The last few posts have poked holes in a checklist from Christian apologist Jim Wallace. His eight tests claimed to separate natural and designed things, and he wanted to use this list to label the bacterial flagellar motor as designed. (Hmm—I wonder who’s on the short list for being the Designer?)

The series begins here.

The underlying problem was that the checklist wasn’t the result of brainstorming from lots of science-minded people, sharpened by hundreds of tests, and made quantitative so that reasonably smart people would all get similar results. If that were its pedigree, Wallace would no doubt have made that clear.

We can help. We’ve gotten some of the vegetables out of the way with the previous posts, and now it’s time for dessert.

Test cases: let’s have some fun

Let’s move on to examples that you are less likely to know about. These should a bit more puzzle-ish. You’ll likely have additional examples, and you’re welcome to add them in the comments.

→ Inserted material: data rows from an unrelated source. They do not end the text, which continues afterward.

(** X25: afterGetReadyToRemoveOfTodBattery reports the battery ready to
    remove exactly when the voltage sensor is not on the bus.  For an
    element whose Oem and its OpenBMC are absent, null or objects: with
    no error it writes ReadyToRemove false, with the error io_error it
    writes ReadyToRemove true, in both cases with the type of the
    OpenBMC object, keeping what else is in OpenBMC, in Oem and in the
    element, and reporting nothing; with any other error it reports an
    internal error and writes nothing. *)
Theorem afterGetReadyToRemoveOfTodBattery_flag i ec res l members :
  jsonValue res !! "Assemblies" = Some (JArray l) ->
  l !! i = Some (JObject members) ->
  nestedOrNull "OpenBMC" (default JNull (members !! "Oem")) = true ->
  (ec <> 0 -> ec <> io_error ->
   afterGetReadyToRemoveOfTodBattery i ec res
     = Some (report InternalError res)) /\
  (ec = 0 \/ ec = io_error ->
   exists members' oem openbmc,
     afterGetReadyToRemoveOfTodBattery i ec res
       = Some
           (setMember "Assemblies" (JArray (<[i := JObject members']> l)) res)
     /\
     members' !! "Oem" = Some (JObject oem) /\
     oem !! "OpenBMC" = Some (JObject openbmc) /\
     openbmc !! "ReadyToRemove" = Some (JBool (bool_decide (ec = io_error))) /\
     openbmc !! "@odata.type"
       = Some (JString "#OemAssembly.v1_0_0.OpenBMC") /\
     (forall k, k <> "ReadyToRemove" -> k <> "@odata.type" ->
        openbmc !! k
          = membersOf
              (default JNull
                 (membersOf (default JNull (members !! "Oem")) !! "OpenBMC"))
            !! k) /\
     (forall k, k <> "OpenBMC" ->
        oem !! k = membersOf (default JNull (members !! "Oem")) !! k) /\
     (forall k, k <> "Oem" -> members' !! k = members !! k)).
Proof.
  intros Harr Hd Hoem. unfold afterGetReadyToRemoveOfTodBattery.
  rewrite (touchAssemblies_listed _ _ Harr). split.
  - intros Hne0 Hneio. unfold failed.
    rewrite (proj2 (Z.eqb_neq ec 0) Hne0).
    rewrite (proj2 (Z.eqb_neq ec io_error) Hneio). reflexivity.
  - intros Hec.
    assert ((if failed ec
             then
               if (ec =? io_error)%Z
               then updateAssembly i (setReadyToRemove true) res
               else Some (report InternalError res)
             else updateAssembly i (setReadyToRemove false) res)
            = updateAssembly i
                (setReadyToRemove (bool_decide (ec = io_error))) res) as ->.
    { destruct Hec as [->| ->]; reflexivity. }
    rewrite (updateAssembly_ok _ _ _ _ _ _ Harr Hd
               (setReadyToRemove_spec _ _ Hoem)).
    eexists _, _, _. split; [reflexivity|].
    split; [apply lookup_insert_eq|].
    split; [apply lookup_insert_eq|].
    split; [apply lookup_insert_eq|].
    split; [rewrite lookup_insert_ne by discriminate; apply lookup_insert_eq|].
    split; [intros k H1 H2; rewrite !lookup_insert_ne by congruence;
            reflexivity|].
    split; intros k Hk; rewrite lookup_insert_ne by congruence; reflexivity.
Qed.
(** * morlock: widget layout and clipped drawing on a character grid

    A shallow embedding of [morlock.go]: the widgets and their size
    requirements, the size negotiator [fitSize], and the [Pen] with its
    clipping and printing operations over the terminal's cell buffer. *)

From Stdlib Require Import ZArith List String Ascii Bool Lia.
From stdpp Require Import base list.
Import ListNotations.

Set Warnings "-register-all".
Local Open Scope Z_scope.

(** ** Machine integers

    Go's [int] is modelled as [Z]; the code is read for a 64-bit platform,
    where every arithmetic result is reduced to the signed 64-bit range. *)

Module Int.

Definition min_int : Z := - 2 ^ 63.
Definition max_int : Z := 2 ^ 63 - 1.
Definition modulus : Z := 2 ^ 64.

Definition wrap (z : Z) : Z := (z - min_int) mod modulus + min_int.

Definition in_range (z : Z) : Prop := min_int <= z <= max_int.

Definition add (a b : Z) : Z := wrap (a + b).
Definition sub (a b : Z) : Z := wrap (a - b).
Definition mul (a b : Z) : Z := wrap (a * b).

End Int.

Infix "+!" := Int.add (at level 50, left associativity).
Infix "-!" := Int.sub (at level 50, left associativity).
Infix "*!" := Int.mul (at level 40, left associativity).

(** ** Widgets

    The [Widget] interface has six implementations in the package; the
    embedding is the closed sum of them.  A [Label] is a Go string, that is
    a sequence of bytes ([string] here is a list of 8-bit [ascii]). *)

Inductive Widget : Type :=
| Label (t : string)
| Blank (MinWidth MaxWidth MinHeight MaxHeight : Z)
| Tint (Fg Bg : Z) (w : Widget)
| Row (t : list Widget)
| Column (t : list Widget)
| Grid (t : list (list Widget)).

(** [len(s)] of a Go string: its number of bytes. *)
Definition len (s : string) : Z := Z.of_nat (String.length s).
(** X7.  Registration touches nothing but its own entries: the handler of
    every class other than [ObjectIdentifier] and [Certificate] and every
    attribute of the certificate class other than [__deepcopy__] are as
    before, the entries that existed keep their places, and an entry that
    did not exist is added at the end. *)
Theorem register_keeps_other_entries (p p' : process) :
  register_json_serializer_functions p = Ok p' ->
  (forall k, k <> C_ObjectIdentifier -> k <> C_Certificate ->
     dict_get cls_eqb (registry p') k = dict_get cls_eqb (registry p) k)
  /\ (forall a, a <> "__deepcopy__" ->
        dict_get String.eqb (_Certificate_attrs p') a
        = dict_get String.eqb (_Certificate_attrs p) a)
  /\ dict_keys (registry p') = dict_keys (registry p) ++ unregistered (registry p)
  /\ dict_keys (_Certificate_attrs p')
     = dict_keys (_Certificate_attrs p)
       ++ (if existsb (String.eqb "__deepcopy__")
                (dict_keys (_Certificate_attrs p))
           then [] else ["__deepcopy__"]).
Proof.
  rewrite register_eq. intros [= <-]. cbn [registry _Certificate_attrs].
  split.
  { intros k Ho Hc.
    now rewrite !(get_set_other cls_eqb cls_eqb_eq) by assumption. }
  split.
  { intros a Ha. now rewrite (get_set_other String.eqb String.eqb_eq). }
  split.
  - rewrite !keys_after_set_cls. unfold unregistered. cbn [filter].
    rewrite existsb_app. cbn [existsb].
    destruct (existsb (cls_eqb C_ObjectIdentifier) (dict_keys (registry p)));
      destruct (existsb (cls_eqb C_Certificate) (dict_keys (registry p)));
      cbn; now rewrite <- ?app_assoc, ?app_nil_r.
  - destruct (existsb (String.eqb "__deepcopy__")
                (dict_keys (_Certificate_attrs p))) eqn:E.
    + apply existsb_string_in in E. rewrite app_nil_r.
      now apply (keys_set_present String.eqb String.eqb_eq).
    + apply (keys_set_absent String.eqb String.eqb_eq). intros Hin.
      apply existsb_string_in in Hin. congruence.
Qed.

(** X13.  Registration is not a no-op when repeated: every call creates a
    function object and binds [__deepcopy__] to it, so after [n+1] calls
    the attribute holds the object created by the last call, and two
    consecutive calls never leave the same object there. *)
Theorem register_rebinds_deepcopy (n : nat) (p p' : process) :
  register_times (S n) p = Ok p' ->
  next_closure p' = (next_closure p + N.of_nat (S n))%N
  /\ dict_get String.eqb (_Certificate_attrs p') "__deepcopy__"
     = Some (F_deepcopy_method_for_x509_certificate
               (next_closure p + N.of_nat n))
  /\ (forall p'',
        register_json_serializer_functions p' = Ok p'' ->
        dict_get String.eqb (_Certificate_attrs p'') "__deepcopy__"
        <> dict_get String.eqb (_Certificate_attrs p') "__deepcopy__").
Proof.
  revert p. induction n as [|n IH]; intros p H.
  - cbn [register_times] in H. rewrite register_eq in H. cbn [bind] in H.
    injection H as <-. cbn [next_closure _Certificate_attrs].
    rewrite (get_set_same String.eqb String.eqb_eq).
    split; [lia|]. split; [now rewrite N.add_0_r|].
    intros p''. rewrite register_eq. intros [= <-].
    cbn [next_closure _Certificate_attrs].
    rewrite (get_set_same String.eqb String.eqb_eq).
    intros [= E]. lia.
  - change (register_times (S (S n)) p)
      with (bind (register_json_serializer_functions p) (register_times (S n)))
      in H.
    rewrite register_eq in H. cbn [bind] in H.
    destruct (IH _ H) as (Hn & Hd & Hne). cbn [next_closure] in Hn, Hd.
    split; [lia|]. split; [|exact Hne].
    rewrite Hd. do 2 f_equal. lia.
Qed.

Section CopyBehaviour.

Variable default_backend : Backend.
Variable get_public_key_sha256 : Certificate -> bytes.
Variable extract_dns_subject_alternative_names : Certificate -> list string.

#[local] Abbreviation copy_method :=
  (_deepcopy_method_for_x509_certificate default_backend).
#[local] Abbreviation to_json :=
  (_certificate_to_json get_public_key_sha256
     extract_dns_subject_alternative_names).
#[local] Abbreviation serialize :=
  (object_to_json get_public_key_sha256 extract_dns_subject_alternative_names).

(** X12.  The copy of a certificate delivered by the parser agrees with it
    in every field, is itself a certificate the parser delivers, and can be
    copied in turn; the two copies are different objects. *)
Theorem deepcopy_of_a_copy {Memo : Type}
    (c : Certificate) (memo : Memo) (h : heap) :
  parsed default_backend c ->
  exists first second,
    copy_method c memo h = (Ok first, N.succ h)
    /\ copy_method first memo (N.succ h) = (Ok second, N.succ (N.succ h))
    /\ x509 first = x509 c
    /\ x509 second = x509 c
    /\ parsed default_backend first
    /\ object_id first <> object_id second.
Proof.
  intros Hp. unfold parsed in Hp.
  exists {| object_id := h; x509 := c |},
         {| object_id := N.succ h; x509 := c |}.
  rewrite !deepcopy_method_eq. cbn [x509 object_id]. rewrite Hp.
  repeat split; [exact Hp|lia].
Qed.

(** X8.  Registration is what makes certificates copyable: while the class
    has no [__deepcopy__], [copy.deepcopy] of a certificate raises a
    [TypeError] and creates no object; once registration has run, it returns
    a new object around the same native certificate, for every certificate
    delivered by the parser. *)
Theorem deepcopy_needs_registration {Memo : Type}
    (p p' : process) (c : Certificate) (memo : Memo) (h : heap) :
  dict_get String.eqb (_Certificate_attrs p) "__deepcopy__" = None ->
  register_json_serializer_functions p = Ok p' ->
  parsed default_backend c ->
  (exists msg,
     deepcopy default_backend p c memo h = (Raise (TypeError msg), h))
  /\ deepcopy default_backend p' c memo h
     = (Ok {| object_id := h; x509 := c |}, N.succ h).
Proof.
  intros Hnone Hr Hp. split.
  - unfold deepcopy. rewrite Hnone. eexists. reflexivity.
  - rewrite (deepcopy_after_register default_backend p p' c memo Hr).
    rewrite deepcopy_method_eq. now rewrite Hp.
Qed.

(** X9.  After registration the generic serializer uses the two projectors,
    whatever was registered for these classes before: an object identifier
    becomes its dotted string, a certificate becomes the mapping of
    [_certificate_to_json], and an exception of the projector comes out
    unchanged. *)
Theorem object_to_json_after_register (p p' : process) :
  register_json_serializer_functions p = Ok p' ->
  (forall oid, serialize p' (ObjOid oid) = Ok (VStr (dotted_string oid)))
  /\ (forall c d, to_json c = Ok d ->
        serialize p' (ObjCertificate c) = Ok (VDict d))
  /\ (forall c e, to_json c = Raise e ->
        serialize p' (ObjCertificate c) = Raise e).
Proof.
  rewrite register_eq. intros [= <-]. unfold object_to_json.
  cbn [registry class_of].
  rewrite (get_set_other cls_eqb cls_eqb_eq) by discriminate.
  rewrite !(get_set_same cls_eqb cls_eqb_eq).
  split; [reflexivity|]. cbn [call_handler].
  split; intros c x Hx; now rewrite Hx.
Qed.

(** The projection reads the certificate object through its native
    certificate and the two utilities only. *)
Lemma certificate_to_json_native (a b : Certificate) :
  reads_native_certificate get_public_key_sha256 ->
  reads_native_certificate extract_dns_subject_alternative_names ->
  x509 a = x509 b ->
  to_json a = to_json b.
Proof.
  intros Hs Hd Hx. unfold _certificate_to_json.
  now rewrite (Hs a b Hx), (Hd a b Hx), Hx.
Qed.

(** X10.  Copying and then serializing gives what serializing gives: when
    the two utilities read nothing but the native certificate, the mapping
    (or the exception) obtained for the copy that [copy.deepcopy] makes of a
    parser-delivered certificate is the one obtained for the original. *)
Theorem serializing_a_copy {Memo : Type}
    (p p' : process) (c : Certificate) (memo : Memo) (h : heap) :
  reads_native_certificate get_public_key_sha256 ->
  reads_native_certificate extract_dns_subject_alternative_names ->
  register_json_serializer_functions p = Ok p' ->
  parsed default_backend c ->
  exists copy,
    deepcopy default_backend p' c memo h = (Ok copy, N.succ h)
    /\ to_json copy = to_json c
    /\ serialize p' (ObjCertificate copy) = serialize p' (ObjCertificate c).
Proof.
  intros Hs Hd Hr Hp.
  exists {| object_id := h; x509 := c |}.
  assert (E : to_json {| object_id := h; x509 := c |} = to_json c)
    by now apply certificate_to_json_native.
  split.
  - rewrite (deepcopy_after_register default_backend p p' c memo Hr).
    rewrite deepcopy_method_eq. now rewrite Hp.
  - split; [exact E|].
    unfold object_to_json. cbn [class_of].
    destruct (dict_get cls_eqb (registry p') C_Certificate) as [f|];
      [|reflexivity].
    destruct f; cbn [call_handler]; try reflexivity. now rewrite E.
Qed.

End CopyBehaviour.

(* ================================================================= *)
(** ** The further properties on the samples *)

Module OnMoreSamples.
Import Samples MoreSamples OnSamples.

Lemma sample_digest_reads_native : reads_native_certificate sha256_of_sample.
Proof. intros a b H. unfold sha256_of_sample. now rewrite H. Qed.

Lemma sample_names_read_native : reads_native_certificate dns_names_of_sample.
Proof. intros a b H. unfold dns_names_of_sample. now rewrite H. Qed.

Lemma fresh_registration :
  register_json_serializer_functions fresh_process = Ok fresh_process_registered.
Proof. reflexivity. Qed.

Lemma busy_registration :
  register_json_serializer_functions busy_process = Ok busy_process_registered.
Proof. reflexivity. Qed.

Lemma certificate_to_json_values_witness :
  to_json ec_cert = Ok ec_json
  /\ sget ec_json "subject" = Some (VStr "CN=ec.test")
  /\ sget2 ec_json "publicKey" "size" = Some (VStr (str_N 256))
  /\ sget2 ec_json "publicKey" "curve" = Some (VStr "secp256r1").
Proof.
  split; [exact ec_projection|].
  destruct (certificate_to_json_values sha256_of_sample dns_names_of_sample
              ec_cert ec_json ec_projection) as (_ & Hs & _ & _ & Hk).
  cbn in Hk. destruct Hk as [Hsize Hcurve].
  split; [exact Hs|]. split; [exact Hsize|exact Hcurve].
Defined.

Lemma certificate_to_json_raises_on_every_dsa_key_witness :
  signature_hash_algorithm dsa_cert = Some sha256
  /\ variant (public_key dsa_cert) = DSAPublicKey 2048 4 23 11 2
  /\ to_json dsa_cert = Raise (AttributeError "DSAPublicNumbers" "e").
Proof.
  split; [reflexivity|]. split; [reflexivity|].
  exact (proj1 (certificate_to_json_raises_on_every_dsa_key sha256_of_sample
                  dns_names_of_sample dsa_cert sha256 2048 4 23 11 2
                  eq_refl eq_refl)).
Defined.

Lemma certificate_to_json_strings_only_witness :
  to_json rsa_cert = Ok rsa_json /\ strings_only (VDict rsa_json) = true.
Proof.
  split; [exact rsa_projection|].
  exact (certificate_to_json_strings_only sha256_of_sample dns_names_of_sample
           rsa_cert rsa_json rsa_projection).
Defined.

Lemma sample_digest_length : List.length (sha256_of_sample rsa_cert) = 32.
Proof. reflexivity. Qed.

Lemma hpkp_pin_round_trip_witness :
  to_json rsa_cert = Ok rsa_json
  /\ exists pin,
       sget rsa_json "hpkp_pin" = Some (VStr pin)
       /\ b64decode (encode_ascii pin) = Some (sha256_of_sample rsa_cert)
       /\ String.length pin = 44.
Proof.
  split; [exact rsa_projection|].
  destruct (hpkp_pin_round_trip sha256_of_sample dns_names_of_sample
              rsa_cert rsa_json rsa_projection) as (pin & Hp & Hd & _ & Hl).
  exists pin. split; [exact Hp|]. split; [exact Hd|].
  exact (Hl sample_digest_length).
Defined.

Remember that if the checklist is good for anything, it must teach us new things. If your response to every verdict of the checklist, whether it identifies something as natural or designed, is, “Oh, yeah—I knew that,” then the exercise is pointless. For example, this rules out an exhaustive list of every single thing we can think of. Such a list would be unable to fulfill its purpose, which is to correctly label something that’s completely new to us.

Some of the following items are tricky, and some are unknown (for example, maybe the cause is life or maybe it’s geology). Use the links to investigate ones that are new to you. As you read each one, consider whether it’s natural or made by some intelligence and think of the rules you’d need to put it in the correct bin.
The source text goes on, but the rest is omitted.